82 Perhaps the ancient republican theorists — particularly the Athenian democrats (as opposed to the more oligarchy-friendly proponents of the “mixed constitution”) — deserve a second look.

83 And when they were not Christian priests, they at least maintained exclusive control over Church lands — and their associated tithe revenues.

84 The role of ideology in supporting a ruling class is considerable. “An exploiter creates victims, and victims are potential enemies. It is possible that this resistance can be lastingly broken down by force, as, for example, in the case of a group of men exploiting another group of roughly the same size. However, more than force is needed to expand exploitation over a population many times [the exploiter's] own size. For this to happen, a firm must also have public support. A majority of the population must accept the exploitative actions as legitimate” (Hoppe, “Marxist and Austrian Class Analysis” [supra note 57], pp. 84–85).

85 If discrimination did not follow a common pattern, it would be far less problematic. That is, if it were a purely random matter which groups were discriminated against by any one employer, then those who experienced discrimination from a given employer could be sure of finding plenty of other employers who lacked that particular prejudice. The prejudice might still be a vice, to be sure, but it would at least be a harmless vice. It is only when there is a consistent and widespread prejudice throughout society against certain groups that members of those groups find themselves systematically disadvantaged across the board. This result is what makes discrimination so especially objectionable.

86 As defined, the three categories are meant to be exhaustive: one either aims to help, or aims to harm, or does not aim at either helping or harming. (The term “greed” is not meant to be pejorative; it is simply a useful shorthand for any motive that does not involve the welfare of others, whether or not that motive is “self-interested” in any strong sense.)

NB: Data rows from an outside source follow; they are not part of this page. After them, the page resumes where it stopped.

(** ** Timers keep it *)

Lemma inv_timers f n x l :
  (∀ i t, f (m_timers (kn_machine (tk_kernel x))) !! i = Some t → tm_used t = true →
     (tm_armed t = true → n <= tm_deadline_ns t) ∧ is_Some (signals_of (kn_machine (tk_kernel x)) !! tm_signal t)) →
  inv x l → inv (x <| tk_kernel ::= λ k, k <| kn_machine ::= λ m, m <| m_timers ::= f |> |> |> <| tk_next_timer := n |>) l.
Proof.
  intros Hf [I1 I2 I3 I4 I5 I6]. split; [done..| |done]. intros i t Ht Hu.
  destruct (lookup_view _ _ _ _ Ht) as (t0 & Ht0 & ->). by apply (Hf i t0).
Qed.
Lemma inv_timer_at x l i t :
  inv x l → m_timers (kn_machine (tk_kernel x)) !! i = Some t → tm_used t = true →
  (tm_armed t = true → tk_next_timer x <= tm_deadline_ns t) ∧ is_Some (signals_of (kn_machine (tk_kernel x)) !! tm_signal t).
Proof.
  intros I Ht Hu. apply (iv_timer _ _ I i (tm_view t)); [|done]. unfold timers_of. by rewrite table_fmap, Ht.
Qed.
(** A write to a timer that disarms it, or arms it for no earlier than what the tick
    looks at. *)
Lemma inv_on_timer i f n x l :
  (∀ t, tm_used (f t) = tm_used t ∧ tm_signal (f t) = tm_signal t ∧ (tm_armed (f t) = true → n <= tm_deadline_ns (f t))) →
  n <= tk_next_timer x → inv x l →
  inv (x <| tk_kernel ::= λ k, k <| kn_machine ::= on_timer i f |> |> <| tk_next_timer := n |>) l.
Proof.
  intros Hf Hn I. apply (inv_timers (alter f i)); [|done]. intros j t Ht Hu. rewrite table_alter in Ht. case_decide.
  - destruct (_ !! j) as [t0|] eqn:H0; [|done]. injection Ht as <-. destruct (Hf t0) as (H1 & H2 & H3).
    split; [exact H3|]. rewrite H2. apply (inv_timer_at x l j t0 I H0). congruence.
  - destruct (inv_timer_at x l j t I Ht Hu) as [H1 H2]. split; [|done]. intros Ha. etrans; [exact Hn|by apply H1].
Qed.

Lemma foldr_min_le d l y : y ∈ d :: l → foldr N.min d l <= y.
Proof.
  induction l as [|z l IH]; cbn [foldr].
  - intros ->%list_elem_of_singleton. done.
  - intros [->|[->|Hy]%elem_of_cons]%elem_of_cons; [|lia|].
    + etrans; [|apply IH; left]. lia.
    + etrans; [|apply IH; by right]. lia.
Qed.
Definition next_armed (timers : list Timer) : N :=
  match armed_deadlines timers with [] => U64_MAX | d :: l => foldr N.min d l end.
Lemma next_armed_le timers i t :
  timers !! i = Some t → tm_used t = true → tm_armed t = true → next_armed timers <= tm_deadline_ns t.
Proof.
  intros Ht Hu Ha. assert (tm_deadline_ns t ∈ armed_deadlines timers) as H.
  { apply list_elem_of_fmap. exists t. split; [done|]. apply list_elem_of_filter. split; [by rewrite Hu, Ha|].
    by eapply list_elem_of_lookup_2. }
  unfold next_armed. destruct (armed_deadlines timers) as [|d l]; [by apply not_elem_of_nil in H|]. by apply foldr_min_le.
Qed.
Lemma inv_recompute x l : inv x l → inv (x <| tk_next_timer := next_armed (m_timers (kn_machine (tk_kernel x))) |>) l.
Proof.
  intros I. pose proof I as [I1 I2 I3 I4 I5 I6]. split; [exact I1|exact I2|exact I3|exact I4| |exact I6].
  intros i t Ht Hu. destruct (lookup_view _ _ _ _ Ht) as (t0 & Ht0 & ->).
  split; [exact (next_armed_le _ i t0 Ht0 Hu)|]. exact (proj2 (inv_timer_at x l i t0 I Ht0 Hu)).
Qed.

Lemma wlp_arm ctx request x l : inv x l → wlp (arm ctx request) (λ _ x', inv x' l) (λ _ x', inv x' l) x.
Proof.
  intros I. unfold arm. apply wlp_bind, wlp_err_if; [done|intros _]. apply wlp_bind, wlp_on_kernel, wlp_read.
  intros t _. rewrite with_own_kernel. apply wlp_bind, wlp_on_kernel, wlp_change. apply wlp_bind, wlp_modify, wlp_ret.
  apply (inv_on_timer _ _ (N.min (wta_deadline_ns request) (tk_next_timer x))); [|lia|done].
  intros t0. split_and!; [done..|]. cbn. lia.
Qed.
Lemma wlp_cancel ctx x l : inv x l → wlp (cancel ctx) (λ _ x', inv x' l) (λ _ x', inv x' l) x.
Proof.
  intros I. unfold cancel. apply wlp_bind, wlp_on_kernel, wlp_read. intros t _. rewrite with_own_kernel.
  apply wlp_bind, wlp_on_kernel, wlp_change. apply wlp_bind, wlp_modify, wlp_ret. set (x1 := x <| tk_kernel := _ |>).
  apply (inv_recompute x1). apply (inv_on_timer _ _ (tk_next_timer x)); [|done|done]. intros t0. by split_and!.
Qed.

(** ** Expiry *)

Definition bits_in (a b : N) : Prop := N.land a b = a.
Lemma bits_in_lor_l a b : bits_in a (N.lor a b).
Proof. unfold bits_in. apply N.bits_inj. intros n. rewrite N.land_spec, N.lor_spec. by destruct (N.testbit a n). Qed.
Lemma bits_in_lor_r a b : bits_in b (N.lor a b).
Proof. rewrite N.lor_comm. apply bits_in_lor_l. Qed.
#[global] Instance bits_in_preorder : PreOrder bits_in.
Proof.
  split; [intros a; apply N.land_diag|]. unfold bits_in. intros a b c H1 H2. by rewrite <-H1, <-N.land_assoc, H2.
Qed.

87 This now-you-see-it-now-you-don't phenomenon proves particularly embarrassing for LibCap defenders of free-market anarchism. What ensures that, in the absence of government, private protection agencies will choose to resolve their differences through arbitration rather than violent conflict? The typical answer is: Long-term greed, which recognizes that the value of maintaining a system of cooperation outweighs the value lost by submitting to arbitration. But what ensures that these protection agencies won't merge into a giant cartel, thus, in effect, bringing back government and a new ruling class? The typical answer is: Short-term greed, which undermines cartel agreements in the usual way.

88 That is why large corporations in America during the “Progressive Era,” and racists in South Africa at the beginning of apartheid, were such enthusiastic fans of government regulation.

89 The distinction was first brought to my attention by Bryan Caplan.

90 That is one reason that the most successful criminal organizations have been ones whose members shared some ethnic, religious, political, or family connections, making them less likely to defect vis-à-vis each other than vis-à-vis outsiders. That is also why the monarchies of different countries have sought to join their families by marriage.